Task directions: Among the entries below, take the line with "(** ** Which" and the line with "#[export] Instance Kind_eq_dec", and output them and every line between them exactly, with nothing else.

Supplied records:
(* ===== verification/Backoff.v ===== *)
(** Retry delays and retry decisions of the resilient HTTP client (backoff.go,
    errors.go). *)
From S2P Require Import Prelude Float64 GoStr.

Module Backoff.
Import F64 GoStr.

(** ** fullJitter *)

Section Jitter.
(** [rand.Int64N n], uniform in [[0, n)]; it panics when [n <= 0]. *)
Context (Int64N : Z -> Z).

(** [None] is a panic: the conversion is out of range of [int64], or [Int64N]
    is called with a non-positive bound. *)
Definition fullJitter (retry base capDelay : Z) : option Z :=
  if retry <=? 0 then Some 0
  else
    let ceiling := fmin (mul (of_Z base) (of_Z (Z.shiftl 1 (Z.min retry 62)))) (of_Z capDelay) in
    if ltb ceiling (of_Z 1) then Some 0
    else
      c ← to_Z ceiling;
      let n := Go.wrap64 (Go.wrap64 c + 1) in
      if n <=? 0 then None else Some (Int64N n).
End Jitter.

(** ** parseRetryAfter *)

Definition maxRetryAfter : Z := 24 * Go.hour.

Section RetryAfter.
(** [http.ParseTime] on a trimmed value: an instant, or an error. *)
Context (ParseTime : string -> option Z).

Definition parseRetryAfter (v : string) (now : Z) : Z * bool :=
  let v := TrimSpace v in
  match bytes v with
  | [] => (0, false)
  | c :: _ =>
      if is_digit c then
        match ParseUint (bytes v) with
        | inr ErrRange => (maxRetryAfter, true)
        | inr ErrSyntax => (0, false)
        | inl secs =>
            if maxRetryAfter / Go.second <=? secs then (maxRetryAfter, true)
            else (Go.wrap64 (secs * Go.second), true)
        end
      else
        match ParseTime v with
        | None => (0, false)
        | Some t => (Z.min (Z.max (Go.time_sub t now) 0) maxRetryAfter, true)
        end
  end.
End RetryAfter.

(** ** Which requests and failures are retried *)

(** [Kind] of errors.go. *)
Inductive Kind :=
| KindTimeout | KindConnection | KindStatus | KindCircuitOpen | KindRateLimited
| KindBulkheadFull | KindShutdown | KindCanceled | KindRedirect | KindInvalid.

#[export] Instance Kind_eq_dec : EqDecision Kind.
Proof. solve_decision. Defined.

(** [kindNames] and [Kind.String] *)
Definition kind_String (k : Kind) : string :=
  match k with
  | KindTimeout => "timeout"
  | KindConnection => "connection"
  | KindStatus => "status"
  | KindCircuitOpen => "circuit_open"
  | KindRateLimited => "rate_limited"
  | KindBulkheadFull => "bulkhead_full"
  | KindShutdown => "shutdown"
  | KindCanceled => "canceled"
  | KindRedirect => "redirect"
  | KindInvalid => "invalid"
  end.

(** [method] is [req.Method]; [idemKey] is the Idempotency-Key header. *)
Definition idempotent (method idemKey : string) : bool :=
  existsb (String.eqb method) [""; "GET"; "HEAD"; "OPTIONS"; "PUT"; "DELETE"]
  || negb (String.eqb idemKey "").

Definition retryableStatus (code : Z) : bool :=
  if (code =? 408) || (code =? 425) || (code =? 429) then true
  else if (code =? 501) || (code =? 505) then false
  else (500 <=? code) && (code <=? 599).

Definition retryable (kind : Kind) (statusCode : Z) : bool :=
  match kind with
  | KindTimeout | KindConnection => true
  | KindStatus => retryableStatus statusCode
  | _ => false
  end.

(** ** Lemmas *)

Lemma shiftl_one (k : Z) : 0 <= k -> Z.shiftl 1 k = 2 ^ k.
Proof. intros H. rewrite Z.shiftl_mul_pow2 by done. lia. Qed.

Lemma representable_scaled (n k : Z) :
  0 <= n <= 2 ^ 53 -> 0 <= k -> representable (n * 2 ^ k * one_units).
Proof.
  intros Hn Hk. exists n, (k + scale). unfold one_units, scale.
  rewrite Z.pow_add_r by lia. split_and!; [lia|lia|lia..].
Qed.

(** A scaled 53-bit integer below [2^120] converts and multiplies exactly. *)
Lemma round_scaled (n k j : Z) :
  0 <= n <= 2 ^ 53 -> 0 <= k <= 62 -> 0 <= j ->
  round (n * 2 ^ k * one_units * 2 ^ j) j = Fin (n * 2 ^ k * one_units).
Proof.
  intros Hn Hk Hj. unfold round. pose proof one_units_pos as H1.
  assert (Hp : 0 < 2 ^ k) by (apply Z.pow_pos_nonneg; lia).
  assert (Hpj : 0 < 2 ^ j) by (apply Z.pow_pos_nonneg; lia).
  assert (H0 : 0 <= n * 2 ^ k * one_units) by (apply Z.mul_nonneg_nonneg; nia).
  rewrite Z.abs_eq by (apply Z.mul_nonneg_nonneg; lia).
  rewrite round_pos_exact by (try apply representable_scaled; lia).
  assert (Hs : Z.sgn (n * 2 ^ k * one_units * 2 ^ j) * (n * 2 ^ k * one_units) = n * 2 ^ k * one_units).
  { destruct (Z.eq_dec (n * 2 ^ k * one_units) 0) as [->|]; [lia|].
    rewrite Z.sgn_pos; [lia|]. apply Z.mul_pos_pos; lia. }
  rewrite Hs.
  assert (Hle : n * 2 ^ k * one_units <= 2 ^ 53 * 2 ^ 62 * one_units).
  { apply Z.mul_le_mono_nonneg_r; [lia|]. apply Z.mul_le_mono_nonneg; try lia.
    apply Z.pow_le_mono_r; lia. }
  assert (Hm : 2 ^ 53 * 2 ^ 62 * one_units <= max_units) by (vm_compute; discriminate).
  assert (0 <= max_units) by (vm_compute; discriminate).
  destruct (Z.ltb_spec max_units (n * 2 ^ k * one_units)); [lia|].
  destruct (Z.ltb_spec (n * 2 ^ k * one_units) (- max_units)); [lia|done].
Qed.

Lemma of_Z_pow (k : Z) : 0 <= k <= 62 -> of_Z (2 ^ k) = Fin (2 ^ k * one_units).
Proof.
  intros Hk. pose proof (round_scaled 1 k 0 ltac:(lia) Hk ltac:(lia)) as H.
  rewrite Z.mul_1_l, Z.pow_0_r, Z.mul_1_r in H. done.
Qed.

Lemma mul_pow_exact (n k : Z) :
  small n -> 0 <= k <= 62 -> mul (of_Z n) (of_Z (2 ^ k)) = Fin (n * 2 ^ k * one_units).
Proof.
  intros Hn Hk. rewrite of_Z_small, of_Z_pow by done. cbn [mul].
  replace (n * one_units * (2 ^ k * one_units)) with (n * 2 ^ k * one_units * 2 ^ scale).
  - by apply round_scaled.
  - fold one_units. lia.
Qed.

Lemma fin_leb (x y : Z) : leb (Fin (x * one_units)) (Fin (y * one_units)) = (x <=? y).
Proof.
  pose proof one_units_pos. cbn [leb]. apply eq_true_iff_eq. rewrite !Z.leb_le.
  symmetry. apply Z.mul_le_mono_pos_r. done.
Qed.

Lemma fin_ltb (x y : Z) : ltb (Fin (x * one_units)) (Fin (y * one_units)) = (x <? y).
Proof.
  pose proof one_units_pos. cbn [ltb]. apply eq_true_iff_eq. rewrite !Z.ltb_lt.
  symmetry. apply Z.mul_lt_mono_pos_r. done.
Qed.

(** What the delay is, in integers: the floating-point ceiling is exact. *)
Lemma fullJitter_exact (Int64N : Z -> Z) (retry base capDelay : Z) :
  small base -> small capDelay ->
  fullJitter Int64N retry base capDelay =
  let ceiling := Z.min (base * 2 ^ Z.min retry 62) capDelay in
  Some (if (retry <=? 0) || (ceiling <? 1) then 0 else Int64N (ceiling + 1)).
Proof.
  intros Hb Hc. unfold fullJitter. destruct (Z.leb_spec retry 0) as [Hr|Hr]; [done|].
  cbn [orb]. cbv zeta.
  rewrite shiftl_one, mul_pow_exact, (of_Z_small capDelay) by (done || lia).
  set (x := base * 2 ^ Z.min retry 62).
  assert (E : fmin (Fin (x * one_units)) (Fin (capDelay * one_units)) =
              Fin (Z.min x capDelay * one_units)).
  { unfold fmin. rewrite fin_leb. destruct (Z.leb_spec x capDelay);
      [rewrite Z.min_l by done|rewrite Z.min_r by lia]; done. }
  assert (H0 : 0 <= Z.min x capDelay <= 2 ^ 53).
  { destruct Hb, Hc. assert (0 < 2 ^ Z.min retry 62) by (apply Z.pow_pos_nonneg; lia).
    assert (0 <= x) by (subst x; nia). lia. }
  assert (E1 : of_Z 1 = Fin (1 * one_units)) by (apply of_Z_small; unfold small; lia).
  rewrite E, E1, fin_ltb. destruct (Z.ltb_spec (Z.min x capDelay) 1); [done|].
  unfold to_Z. cbn [mbind option_bind]. fold one_units.
  rewrite Z.quot_mul by (pose proof one_units_pos; lia).
  rewrite (Go.wrap64_id (Z.min _ _)) by (unfold Go.in_int64, Go.int64_min, Go.int64_max; lia).
  rewrite (Go.wrap64_id (_ + 1)) by (unfold Go.in_int64, Go.int64_min, Go.int64_max; lia).
  by destruct (Z.leb_spec (Z.min x capDelay + 1) 0); [lia|].
Qed.

Lemma fullJitter_range_aux (Int64N : Z -> Z) (retry base capDelay : Z) :
  (forall n, 0 < n -> 0 <= Int64N n < n) ->
  small base -> small capDelay ->
  exists d, fullJitter Int64N retry base capDelay = Some d /\
    0 <= d <= Z.min capDelay (base * 2 ^ Z.min (Z.max retry 0) 62) /\
    (retry <= 0 \/ base = 0 \/ capDelay = 0 -> d = 0) /\
    (0 < retry -> forall v, 0 <= v <= Z.min capDelay (base * 2 ^ Z.min retry 62) ->
       exists src : Z -> Z, (forall n, 0 < n -> 0 <= src n < n) /\
         fullJitter src retry base capDelay = Some v).
Proof.
  intros Hr Hb Hc. rewrite fullJitter_exact by done. cbv zeta.
  eexists. split; [done|].
  assert (Hp : 0 < 2 ^ Z.min (Z.max retry 0) 62) by (apply Z.pow_pos_nonneg; lia).
  split; [|split].
  - destruct (Z.leb_spec retry 0) as [H|H]; cbn [orb];
      [rewrite Z.max_r by lia; destruct Hb, Hc; cbn; lia|].
    rewrite (Z.max_l retry 0) in * by lia.
    destruct (Z.ltb_spec (Z.min (base * 2 ^ Z.min retry 62) capDelay) 1);
      [destruct Hb, Hc; assert (0 <= base * 2 ^ Z.min retry 62) by nia; lia|].
    pose proof (Hr (Z.min (base * 2 ^ Z.min retry 62) capDelay + 1)). lia.
  - intros H. destruct (Z.leb_spec retry 0); [done|]. cbn [orb].
    destruct (Z.ltb_spec (Z.min (base * 2 ^ Z.min retry 62) capDelay) 1); [done|]. lia.
  - intros Hpos v Hv. exists (fun n => if (0 <=? v) && (v <? n) then v else 0). split.
    + intros n Hn. split_ifs; lia.
    + rewrite fullJitter_exact by done. cbv zeta. f_equal.
      destruct (Z.leb_spec retry 0); [lia|]. cbn [orb].
      destruct (Z.ltb_spec (Z.min (base * 2 ^ Z.min retry 62) capDelay) 1); [lia|].
      split_ifs; [done|]. apply andb_false_iff in Heqb as [Hx|Hx]; zbool; lia.
Qed.

(** For a base and cap below 2^53 ns (104 days) the retry delay never
    panics and never overflows, lies between 0 and min(cap, base * 2^retry)
    inclusive, and is 0 when the retry number, the base or the cap is not
    positive; every delay of that range is one the random source can give. *)
Theorem fullJitter_range (Int64N : Z -> Z) (retry base capDelay : Z) :
  (forall n, 0 < n -> 0 <= Int64N n < n) ->
  small base -> small capDelay ->
  exists d, fullJitter Int64N retry base capDelay = Some d /\
    0 <= d <= Z.min capDelay (base * 2 ^ Z.min (Z.max retry 0) 62) /\
    (retry <= 0 \/ base = 0 \/ capDelay = 0 -> d = 0) /\
    (0 < retry -> forall v, 0 <= v <= Z.min capDelay (base * 2 ^ Z.min retry 62) ->
       exists src : Z -> Z, (forall n, 0 < n -> 0 <= src n < n) /\
         fullJitter src retry base capDelay = Some v).
Proof. apply fullJitter_range_aux. Qed.

Lemma fullJitter_range_witness :
  exists d, fullJitter (fun n => n - 1) 3 (100 * Go.millisecond) (5 * Go.second) = Some d /\
    d = 800 * Go.millisecond /\ 0 <= d <= 5 * Go.second.
Proof.
  destruct (fullJitter_range (fun n => n - 1) 3 (100 * Go.millisecond) (5 * Go.second))
    as (d & H1 & H2 & _ & _).
  - lia.
  - vm_compute. split; discriminate.
  - vm_compute. split; discriminate.
  - exists d. split; [exact H1|]. split.
    + assert (Some d = Some (800 * Go.millisecond)) by (rewrite <- H1; vm_compute; reflexivity).
      congruence.
    + clear H1. cbn in *. lia.
Defined.

Lemma parse_digits_nonneg (p : list Z) (n m : Z) :
  0 <= n -> parse_digits n p = inl m -> 0 <= m.
Proof.
  revert n. induction p as [|c p IH]; intros n Hn; cbn; [congruence|].
  destruct (is_digit c) eqn:Hc; cbn [negb]; [|done].
  unfold is_digit, in_range in Hc. zbool. destruct (_ <? _); [done|]. apply IH. lia.
Qed.

Lemma second_value : Go.second = 1000000000.
Proof. reflexivity. Qed.

Lemma max_value : maxRetryAfter = 86400 * 1000000000.
Proof. reflexivity. Qed.

Lemma max_seconds : maxRetryAfter / Go.second = 86400.
Proof. reflexivity. Qed.

Lemma parseRetryAfter_range_aux (ParseTime : string -> option Z) (v : string) (now : Z) :
  (let '(d, ok) := parseRetryAfter ParseTime v now in
   0 <= d <= maxRetryAfter /\ (ok = false -> d = 0)) /\
  (forall n, 0 <= n <= Go.uint64_max -> bytes (TrimSpace v) = dec n ->
     parseRetryAfter ParseTime v now = (Z.min (n * Go.second) maxRetryAfter, true)).
Proof.
  assert (Hw : forall s, 0 <= s -> s < maxRetryAfter / Go.second ->
    Go.wrap64 (s * Go.second) = s * Go.second /\ s * Go.second < maxRetryAfter).
  { rewrite max_seconds, max_value, second_value. intros s H0 H1.
    split; [apply Go.wrap64_id; unfold Go.in_int64, Go.int64_min, Go.int64_max; lia|lia]. }
  assert (Hm : 0 <= maxRetryAfter) by (vm_compute; discriminate).
  split.
  - unfold parseRetryAfter. destruct (bytes (TrimSpace v)) as [|c l] eqn:E; [cbn; lia|].
    destruct (is_digit c).
    + destruct (ParseUint (c :: l)) as [secs|[]] eqn:Ep; [|by split; [split|]..].
      assert (0 <= secs) by (by apply (parse_digits_nonneg (c :: l) 0)).
      destruct (Z.leb_spec (maxRetryAfter / Go.second) secs); [by split; [split|]|].
      destruct (Hw secs) as [-> ?]; [done..|]. rewrite second_value in *. split; [lia|done].
    + destruct (ParseTime _); [split; [lia|done]|by split; [split|]].
  - intros n Hn E. destruct (parse_dec n Hn) as (H1 & H2 & H3). unfold parseRetryAfter.
    rewrite E. destruct (dec n) as [|c l]; [done|]. inversion_clear H3 as [|? ? Hc _].
    rewrite Hc, H1. destruct (Z.leb_spec (maxRetryAfter / Go.second) n) as [Hl|Hl].
    + rewrite Z.min_r; [done|]. revert Hl. rewrite max_seconds, max_value, second_value. lia.
    + destruct (Hw n ltac:(lia) Hl) as [-> ?]. rewrite Z.min_l by lia. done.
Qed.

(** Whatever the header holds, a parsed Retry-After is between 0 and 24
    hours, so no arithmetic on it overflows; a plain number of seconds, white
    space around it ignored, is that many seconds, cut at 24 hours. *)
Theorem parseRetryAfter_range (ParseTime : string -> option Z) (v : string) (now : Z) :
  (let '(d, ok) := parseRetryAfter ParseTime v now in
   0 <= d <= maxRetryAfter /\ (ok = false -> d = 0)) /\
  (forall n, 0 <= n <= Go.uint64_max -> bytes (TrimSpace v) = dec n ->
     parseRetryAfter ParseTime v now = (Z.min (n * Go.second) maxRetryAfter, true)).
Proof. apply parseRetryAfter_range_aux. Qed.

(** A value that is neither a number of seconds nor a date is accepted as
    24 hours when it starts with a number too large for 64 bits: the range
    error comes before the rest of the value is looked at. *)
Theorem parseRetryAfter_accepts_garbage (ParseTime : string -> option Z) (now : Z) :
  parseRetryAfter ParseTime "99999999999999999999 parsecs" now = (maxRetryAfter, true).
Proof. vm_compute. reflexivity. Qed.

End Backoff.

Solution to this problem:
(** ** Which requests and failures are retried *)

(** [Kind] of errors.go. *)
Inductive Kind :=
| KindTimeout | KindConnection | KindStatus | KindCircuitOpen | KindRateLimited
| KindBulkheadFull | KindShutdown | KindCanceled | KindRedirect | KindInvalid.

#[export] Instance Kind_eq_dec : EqDecision Kind.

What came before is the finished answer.